Son yıllarda, orta gelirli bir ülke olarak, Türkiye’nin dış ve insani yardımlar alanında daha zengin ve büyük ekonomilere sahip ülkelerle yarışması, hatta bazılarından daha fazla miktarda yardım sağlaması hayli ilgi çekici bir durum yaratmaktadır.  2018 Küresel İnsani Yardım Raporu’na (Global Humanitarian Assistance Report) göre Türkiye, öncü küresel insani yardım bağışçıları arasındadır.  Ekonomik Kalkınma ve İşbirliği Örgütü’nün (OECD) kalkınma istatistiklerine göre Türkiye, 2015 yılından itibaren insani yardım miktarını hızla artırmıştır (Bknz.

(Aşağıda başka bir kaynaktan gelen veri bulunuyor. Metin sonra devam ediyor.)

(** * JobAI: resume analysis and job matching

    A shallow embedding of the resume pipeline of the JobAI backend:

    - [services/resumeProcessor.js]: text extraction, [cleanText], the
      keyword scan [extractSkills] with [calculateSkillConfidence];
    - [services/aiService.js]: [analyzeResume] with its fallback analysis;
    - [models/Resume.js]: [calculateJobMatch] and [generateRelevanceReasons];
    - [routes/resumes.js]: the upload handler and [processResumeAsync];
    - further on, the line scans of the resume processor, job matching
      by the service, [models/Application.js] with the application routes
      of [routes/jobs.js], and the life of a stored resume.

    JavaScript values are modelled as the code has them: a Number is an
    IEEE 754 binary64 value (Rocq's primitive [float]), a String is a
    sequence of code units, an object is an ordered list of named members,
    and a call that may throw returns an [outcome]. *)

From Stdlib Require Import ZArith List String Ascii Bool Lia DecimalString.
From Stdlib Require Import Floats.
Import ListNotations.

(* A decimal literal denotes the nearest binary64 value, as it does in
   JavaScript source text. *)
Set Warnings "-inexact-float,-register-all".

(** ** Numbers *)

Module JSNumber.

Open Scope float_scope.

(** An integer as a Number (correctly rounded; exact below 2^53). *)
Definition of_Z (z : Z) : float :=
  SF2Prim (binary_normalize prec emax z 0 false).

Definition of_nat (n : nat) : float := of_Z (Z.of_nat n).

(** [Math.min(x, y)]: NaN when either argument is NaN, and -0 below +0. *)
Definition Math_min (x y : float) : float :=
  if is_nan x || is_nan y then nan
  else if x <? y then x
  else if y <? x then y
  else if get_sign x then x else y.

(** [Math.max(x, y)]: NaN when either argument is NaN, and +0 above -0. *)
Definition Math_max (x y : float) : float :=
  if is_nan x || is_nan y then nan
  else if x <? y then y
  else if y <? x then x
  else if get_sign x then y else x.

(** [Math.round(x)]: the integer nearest to [x], ties towards +infinity;
    NaN, the zeros and the infinities are returned as they are, and a
    negative [x] that rounds to zero gives -0. *)
Definition Math_round (x : float) : float :=
  match Prim2SF x with
  | S754_finite s m e =>
      if (0 <=? e)%Z then x
      else
        let k := (2 ^ (- e))%Z in
        let v := if s then Z.neg m else Z.pos m in
        let q := ((2 * v + k) / (2 * k))%Z in
        if (q =? 0)%Z then (if s then neg_zero else zero) else of_Z q
  | _ => x
  end.

(** ToBoolean on a Number: false for NaN and the zeros. *)
Definition truthy (x : float) : bool := negb (is_nan x || is_zero x).

(** [x || d] on Numbers. *)
Definition or_default (x d : float) : float := if truthy x then x else d.

(** The float is a real number that is not below zero (so not NaN). *)
Definition nonneg (x : float) : Prop := (0 <=? x) = true.

(** *** Signs under rounding *)

Definition SFnonneg (x : spec_float) : bool :=
  match x with
  | S754_zero _ => true
  | S754_infinity s => negb s
  | S754_nan => false
  | S754_finite s _ _ => negb s
  end.

Lemma nonneg_SF (x : float) : nonneg x <-> SFnonneg (Prim2SF x) = true.
Proof.
  unfold nonneg. rewrite leb_spec.
  change (Prim2SF 0) with (S754_zero false).
  destruct (Prim2SF x) as [s|s| |s m e]; cbn; try tauto; destruct s; cbn;
    intuition congruence.
Qed.

Lemma shr_1_nonneg (r : shr_record) :
  (0 <= shr_m r)%Z -> (0 <= shr_m (shr_1 r))%Z.
Proof.
  destruct r as [m r s]. cbn.
  destruct m as [|p|p]; [cbn; lia| |lia].
  destruct p; cbn; lia.
Qed.

Lemma iter_pos_shr_1_nonneg (p : positive) (r : shr_record) :
  (0 <= shr_m r)%Z -> (0 <= shr_m (iter_pos shr_1 p r))%Z.
Proof.
  revert r. induction p as [p IH|p IH|]; intros r Hr; cbn.
  - apply IH, IH, shr_1_nonneg, Hr.
  - apply IH, IH, Hr.
  - apply shr_1_nonneg, Hr.
Qed.

Lemma shr_fexp_nonneg (m e : Z) (l : location) :
  (0 <= m)%Z -> (0 <= shr_m (fst (shr_fexp prec emax m e l)))%Z.
Proof.
  intro Hm. unfold shr_fexp, shr.
  assert (H0 : (0 <= shr_m (shr_record_of_loc m l))%Z).
  { destruct l as [|[| |]]; cbn; exact Hm. }
  destruct (fexp prec emax (Zdigits2 m + e) - e)%Z; cbn [fst]; auto.
  apply iter_pos_shr_1_nonneg, H0.
Qed.

Lemma round_nearest_even_nonneg (m : Z) (l : location) :
  (0 <= m)%Z -> (0 <= round_nearest_even m l)%Z.
Proof.
  intro Hm. destruct l as [|[| |]]; cbn; try lia.
  destruct (Z.even m); lia.
Qed.

Lemma binary_round_aux_nonneg (m e : Z) (l : location) :
  (0 <= m)%Z -> SFnonneg (binary_round_aux prec emax false m e l) = true.
Proof.
  intro Hm. unfold binary_round_aux.
  pose proof (shr_fexp_nonneg m e l Hm) as H1.
  destruct (shr_fexp prec emax m e l) as [mrs' e'] eqn:E1. cbn [fst] in H1.
  pose proof (shr_fexp_nonneg
                (round_nearest_even (shr_m mrs') (loc_of_shr_record mrs'))
                e' loc_Exact
                (round_nearest_even_nonneg _ _ H1)) as H2.
  destruct (shr_fexp prec emax _ e' loc_Exact) as [mrs'' e''] eqn:E2.
  cbn [fst] in H2.
  destruct (shr_m mrs'') as [|p|p]; [reflexivity| |lia].
  destruct (e'' <=? emax - prec)%Z; reflexivity.
Qed.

Grafik 1 ve 2). Türkiye, 2016’da insani yardım miktarında dördüncü sıradayken, 2018’de 8,07 milyar dolarla dünyada en fazla miktarda insani yardım sağlayan ülke olmuştur. Türkiye’yi 6,68 milyar dolarla ABD, 2,98 milyar dolarla Almanya, 2,52 milyar dolarla Birleşik Krallık ve 2,25 milyar dolarla AB kurumları takip etmiştir. Türkiye, 2017’de 7,3 milyar dolar insani yardım yapmışken, AB kurumları ve üye ülkeleri aynı sene toplam 7,9 milyar dolar insani yardımda bulunmuşlardır. Türkiye’nin bir yükselen bağışçı ülke olarak insani yardım miktarının neredeyse AB kurumları ve 28 AB üyesinin toplamına eşit olması ama aynı zamanda, AB kurumlarından da en çok yardım alan aday ülke olarak – 2000-2018 yılları arasında toplam 30 milyar dolar- uluslararası sistemde varlık göstermesi pek çok ampirik soruyu beraberinde getirmiştir. 

Grafik 1: AB Kurumları, AB ve OECD-DAC üye ülkeleri ve Türkiye’nin İnsani Yardım Miktarları (2005-2017)

Kaynak: Cihangir-Tetik ve Müftüler Baç, 2020. 

Grafik 2: AB Kurumları, AB ve OECD-DAC üye ülkeleri ve Türkiye’nin İnsani Yardım Miktarlarının Tüm Resmi Kalkınma Yardım (ODA) Miktarlarına Oranları  (2005-2017)

Kaynak: Cihangir-Tetik ve Müftüler Baç, 2020. 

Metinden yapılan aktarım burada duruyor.